Salesforce, an American cloud computing company in the United States is the world’s largest Customer Relationship Management (CRM) platform and owns more than 20% of the market (see above picture).
During the past couple of years, the company managed to grow revenues by close to 25% each year.
Furthermore, during the last quarter the company continued to report very good results and provided a strong outlook.
What makes Salesforce a force to be reckoned with?
1) Huge market share
As mentioned, the company owns more than 20% of the CRM market share. With such big market share, Salesforce revenue was able to grow 27% to $3.3 billion year over year in Q2. Salesforce is now well on its way to becoming the fastest enterprise software company to reach $20 billion in revenue.
Sales force was also voted the best CRM product for 5 straight years and the company now expects revenue to rise as much as 25% to $13.175 billion in fiscal 2019.
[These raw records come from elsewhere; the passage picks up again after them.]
Lemma octaves_eighth (nx ny : Qc) :
  nx = qc 1 8 -> ny = qc 1 8 ->
  octaves Math_sin nx ny = qc 2497635 2097152.
Proof.
  intros -> ->. unfold octaves, for_.
  change (counter 6) with [0; 1; 2; 3; 4; 5]. cbn [fold_left].
  rewrite simplex2D_eighth by qc_eq.
  rewrite simplex2D_quarter by qc_eq.
  rewrite simplex2D_centre by qc_eq.
  rewrite (simplex2D_node 1) by (tauto || qc_eq).
  rewrite (simplex2D_node 2) by (tauto || qc_eq).
  rewrite (simplex2D_node 4) by (tauto || qc_eq).
  qc_eq.
Qed.

Lemma randomSample_five_eighths (w h x y : Z) :
  0 < w -> 0 < h -> 8 * x = 5 * w -> 8 * y = 5 * h ->
  randomSample Math_sin w h x y = qc 4594787 4194304.
Proof.
  intros Hw Hh Hx Hy. unfold randomSample. cbv zeta.
  assert (Efrac : forall a b, 0 < b -> 8 * a = 5 * b ->
                              (ofInt a / ofInt b - half)%Qc = qc 1 8).
  { intros a b Hb Hab. apply Qc_is_canon.
    unfold ofInt, half, qc, Qcminus, Qcdiv, Qcplus, Qcmult, Qcopp, Qcinv, Q2Qc.
    cbn [this]. rewrite !Qred_correct.
    assert (Hb' : ~ inject_Z b == 0).
    { unfold Qeq, inject_Z. simpl. lia. }
    assert (Ha : inject_Z a == (5 # 8) * inject_Z b).
    { unfold Qeq, inject_Z, Qmult. cbn [Qnum Qden]. lia. }
    rewrite Ha. field. exact Hb'. }
  rewrite octaves_eighth by (apply Efrac; assumption).
  qc_eq.
Qed.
2) Diverse spectrum of revenues & Partnerships
The company’s stellar financial results came mostly from the subscription revenues which in turn are derived from multiple sources. The primary source is subscription fees received by the company from customers for accessing its enterprise cloud computing application service. The second source is subscription fees generated from customers for providing additional support beyond the standard support given by the company.
Geographically, in fiscal 2018, the Americas contributed approximately 72% of total revenue, Europe accounted for roughly 18%, while Asia Pacific contributed the remaining 10%. This therefore means that Salesforce still generates only about 30% of total revenues from international operations, which is much lower than its rivals like Microsoft or Oracle composition of around 50%. Nonetheless, the company still managed to form partnerships with the likes of Amazon and Alphabet and more recently with Apple which will help to continue in expanding its international operations.
3) Tactical Acquisitions
Over the last two years, the company has closed a number of takeovers worth a combined deal value of over $4 billion. In fiscal 2017 alone, the company made as many as thirteen takeover deals. Additionally, the recent buy-out of MuleSoft, the company’s biggest ever acquisition is being considered as a major positive.
How is the company valued?
Salesforce is considered a growth stock and like its peers, the profits it makes are very minimal compared to the revenue. This is because the company focuses on future growth and development rather than short term profit. (See financials table below).
The current P/E of the stock is very high currently at 124 (vs 210 peers). Although this is extremely high compared to the norm, we need to take note that Tech companies normally have a high ratio due to the fact that their earnings are being depleted in favor of investing in research and development which therefore takes the Earnings number in the ratio down.
From a technical standpoint, during the past years the stock has been really bullish and the most interesting point is that it has not been very volatile with a performance similar to that of Apple. Interestingly enough, the two companies reached an agreement lately which again should improve salesforce valuations even more going forward.